Aggression Training & Perceived Safety in Psychiatric Nursing

In healthcare settings, aggressive behavior exhibited by acutely ill clients is a pervasive problem that contributes to poor outcomes for both patients and medical staff. It is widespread in inpatient mental health wards, where 7.8 cases are reported per 100 medical workers yearly, with nurses being the most likely victims (United States Bureau of Labor Statistics [USBLS], 2018). The agency further links the high risk of physical and verbal aggressive acts to a severe psychiatric diagnosis, use of restraints, substance abuse, and anticonvulsants taken by epileptic patients.

Patient aggression towards the nursing staff is recognized as a significant impediment to quality care delivery in psychiatric hospitals. Odes et al. (2020) establish that the experience of violent acts has adverse physical and psychological effects on healthcare workers, limiting their capacity to perform their role. Severe incidents may necessitate days off and affect staff safety and morale to provide adequate therapeutic are required for patient recovery. In the US, 69% of non-fatal aggressive acts by patients in clinical settings require day offs (USBLS, 2018). Hence, providing education on aggression management is important to improve nurses’ perception of safety, which will enhance the quality of care provided and empower them to safely manage aggressive patients.

Problem Statement

Patient-initiated aggression is a major problem in psychiatric units since patients are not likely to accept treatment voluntarily. While traditional methods such as seclusion and restraints may be used to curb aggressive behavior, they are less effective and exacerbate frustration, anger, and aggression (Weltens et al., 2021). Registered nurses (RNs) provide continuous direct care to patients admitted to psychiatric wards, and thus, are at a higher risk of aggression than other healthcare workers. Aggressive behavior by patients negatively impacts nurse wellbeing and performance. The experience of violent acts may make nurses feel unsafe to deliver quality psychiatric care needed for recovery and increase burnout, which leads to high turnover (Weltens et al., 2021). Therefore, patient-initiated violence is an occupational hazard that impacts clinical outcomes for both patients and RNs.

The study setting is a psychiatric health facility where reported patient-initiated aggressive incidents towards registered nurses are high. Although not documented, these violent acts have caused physical injury to patients and nurses, leading to prolonged day-offs. Further, as many as 21% of the patients admitted to this facility are pre-trial individuals with a history of substance abuse. According to Odes et al. (2020), patients legally required to receive mental healthcare services for recovery from substance use may exhibit heightened aggression towards caregivers. RNs in this facility feel less confident or afraid to work with such aggressive patients. This fear is a barrier to effective communication and treatment. In addition, the current approaches have not been effective in managing aggressive behavior and acts. The RNs also exhibit poor prevention and communication skills that are crucial in quelling anger before it escalates into aggression.
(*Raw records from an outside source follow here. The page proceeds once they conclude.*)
Lemma recv_messages ms : ∀ h, Forall (λ m, len m <= MAX_FRAME_BYTES) ms -> incoming h = encs ms ->
  recv_all (S (length ms)) h = (ms, Some NetworkError).
Proof.
  induction ms as [|m ms IH]; intros h HF Hi.
  - cbn [recv_all length]. by rewrite recv_end.
  - apply Forall_cons in HF as [Hm HF]. change (encs (m :: ms)) with (enc m ++ encs ms) in Hi.
    destruct (wasi_recv_one h m (encs ms) Hm Hi) as (h1 & E & H1). cbn [length]. cbn [recv_all]. rewrite E.
    specialize (IH h1 HF H1). cbn [recv_all] in IH. by rewrite IH.
Qed.

(** The WASI leg speaks the framing of the TCP transport.  A call that settles answers
    what the TCP transport answers on the corresponding answers of its socket, with the
    same bytes written and the same mark of a stall; a call on a stalled leg writes
    nothing; a peer that keeps reading, however slowly, gets the whole frame.  Messages a
    TCP transport wrote come out whole and in order, however the host cuts the stream,
    and its end is an error. *)
Theorem wasi_speaks_tcp h ms :
  Forall (λ m, len m <= MAX_FRAME_BYTES) ms -> incoming h = encs ms ->
  recv_all (S (length ms)) h = (ms, Some NetworkError) ∧
  (∀ stalled m answers flush_ok r st w, send_bytes stalled m answers flush_ok = (Some r, st, w) ->
    ∃ flush, ByteStream.send_bytes (mk_pipe stalled) m (mk_writes (as_answer <$> answers) flush) = (Some r, mk_pipe st, w)) ∧
  (∀ m answers flush_ok, ∃ e, send_bytes true m answers flush_ok = (Some (Err e), true, [])) ∧
  ∀ m answers, m ∈ ms -> Forall patient answers -> (length (enc m) < rooms answers)%nat ->
    send_bytes false m answers true = (Some (Ok ()), false, enc m).
Proof.
  intros HF Hi. split_and!; [by apply recv_messages| | |].
  - intros stalled m answers flush_ok r st w E. unfold send_bytes, ByteStream.send_bytes in *. cbn [pp_stalled wr_answers wr_flush].
    change STEADY_STATE_FRAME_CAP with MAX_FRAME_BYTES. destruct (MAX_FRAME_BYTES <? len m); [injection E as <- <- <-; by exists Flushed|].
    destruct stalled; [injection E as <- <- <-; by exists Flushed|].
    destruct (write_parts _ answers flush_ok) as [o w1] eqn:E1. destruct (write_parts_same _ _ _ _ _ E1) as [flush Ef].
    { by intros ->. }
    exists flush. change (fr_parts m) with (Ok (E := CoreError) [be_encode 4 (wrap 32 (len m)); m]). cbv beta iota.
    rewrite Ef. destruct o as [[]|[]]; by simplify_eq.
  - intros m answers flush_ok. unfold send_bytes. destruct (_ <? _); by eexists.
  - intros m answers Hm Hp Hr. rewrite Forall_forall in HF. specialize (HF m Hm). unfold send_bytes. case_test; [cbn in *; lia|].
    rewrite Tcp.tcp_enc in *. rewrite parts_served; [cbn [concat]; by rewrite app_nil_r|done|cbn [concat]; by rewrite app_nil_r].
Qed.

End ReadSpec.

(** A host that hands over prepared pieces. *)
Definition read_pieces (n : nat) (pieces : list (list Z)) : result (list Z * list (list Z)) () :=
  match filter (λ p, p ≠ []) pieces with
  | [] => Err ()
  | p :: more => Ok (take n p, drop n p :: more)
  end.

#[global] Instance piece_input : WasiInput := {| wi_state := list (list Z); blocking_read := read_pieces |}.

Lemma concat_nonempty (pieces : list (list Z)) : concat (filter (λ p, p ≠ []) pieces) = concat pieces.
Proof. induction pieces as [|[|z p] pieces IH]; [done|by rewrite filter_cons_False by naive_solver|]. rewrite filter_cons_True by done. cbn. by rewrite IH. Qed.

Lemma nonempty_pieces (pieces : list (list Z)) : Forall (λ p, p ≠ []) (filter (λ p, p ≠ []) pieces).
Proof. apply Forall_forall. intros p Hp. by apply list_elem_of_filter in Hp as [? _]. Qed.

#[global] Program Instance piece_input_laws : WasiInputLaws piece_input := {| incoming := @concat Z |}.
Next Obligation.
  intros n pieces Hn Hi. cbn in *. unfold read_pieces. rewrite <- (concat_nonempty pieces) in Hi |- *.
  destruct (nonempty_pieces pieces) as [|p more Hp _]; [done|]. do 2 eexists. split_and!; [done| | |].
  - destruct p, n; (done || lia).
  - rewrite length_take. lia.
  - cbn. by rewrite app_assoc, take_drop.
Qed.
Next Obligation.
  intros n pieces Hn Hi. cbn in *. unfold read_pieces. rewrite <- (concat_nonempty pieces) in Hi.
  destruct (nonempty_pieces pieces) as [|p more Hp _]; [left; by eexists|]. by destruct p.
Qed.

Lemma wasi_speaks_tcp_witness :
  recv_all 3 [[0; 0]; [0; 2; 7]; []; [8; 0; 0; 0; 1]; [9]] = ([[7; 8]; [9]], Some NetworkError) ∧
  send_bytes false [9] (RoomLater :: replicate 6 (Room 0 true)) true = (Some (Ok ()), false, [0; 0; 0; 1; 9]).
Proof.
  destruct (wasi_speaks_tcp (I := piece_input) [[0; 0]; [0; 2; 7]; []; [8; 0; 0; 0; 1]; [9]] [[7; 8]; [9]]) as (Hr & _ & _ & Hs).
  - repeat constructor; by vm_compute.
  - by vm_compute.
  - split; [exact Hr|]. apply (Hs [9]); [set_solver|repeat constructor|vm_compute; lia].
Defined.

(** The socket goes back to the host only after the streams derived from it, and a leg
    that stalled keeps the stream with undelivered bytes. *)
Theorem drop_keeps_parent_after_children stalled :
  (Output ∈ drop_leg stalled <-> stalled = false) ∧
  (∀ l r, drop_leg stalled = l ++ Socket :: r -> Output ∈ l ∧ Input ∈ l).
Proof.
  split; [destruct stalled; cbn; set_solver|]. intros l r E.
  destruct stalled, l as [|a1 [|a2 [|a3 [|a4 l]]]]; cbn in E; simplify_eq; set_solver.
Qed.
RNs provide important therapeutic care required for the recovery of patients with psychiatric conditions. However, there is a knowledge gap on effective de-escalation and defense techniques for dealing with aggression to create a safe environment for both nurses and patients. Providing an educational intervention focusing on risk identification, de-escalation, and communication is necessary to help enhance RNs’ perceptions of safety at the facility. As a result, they will be confident and competent in curbing aggression and reducing the risk of harm to themselves and the patient.


The following PICO statement has been formulated for this research: The effect of aggressive management training in improving the perception of safety in psychiatric nursing staff. The specific PICO elements include:

  • Patient (P) – psychiatric nursing staff
  • Intervention (I) – aggressive management training
  • Comparison (C) – no aggressive management training
  • Outcome (O) – increased perception of safety


Odes, R., Chapman, S., Harrison, R., Ackerman, S., & Hong, O. (2020). Frequency of violence towards healthcare workers in the United States’ inpatient psychiatric hospitals: A systematic review of literature. International Journal of Mental Health Nursing, 30(1), 27-46.

United States Bureau of Labor Statistics. (2021). Incidence rates of nonfatal occupational injuries and illnesses by industry and case types, 2020. Web.

Weltens, I., Bak, M., Berhagen, S., Vandenberk, E., Domen, P., van Amelsvoort, T., & Drukker, M. (2021). Aggression on the psychiatric ward: Prevalence and risk factors. A systematic review of the literature. Plos One, 16(10), 1-34.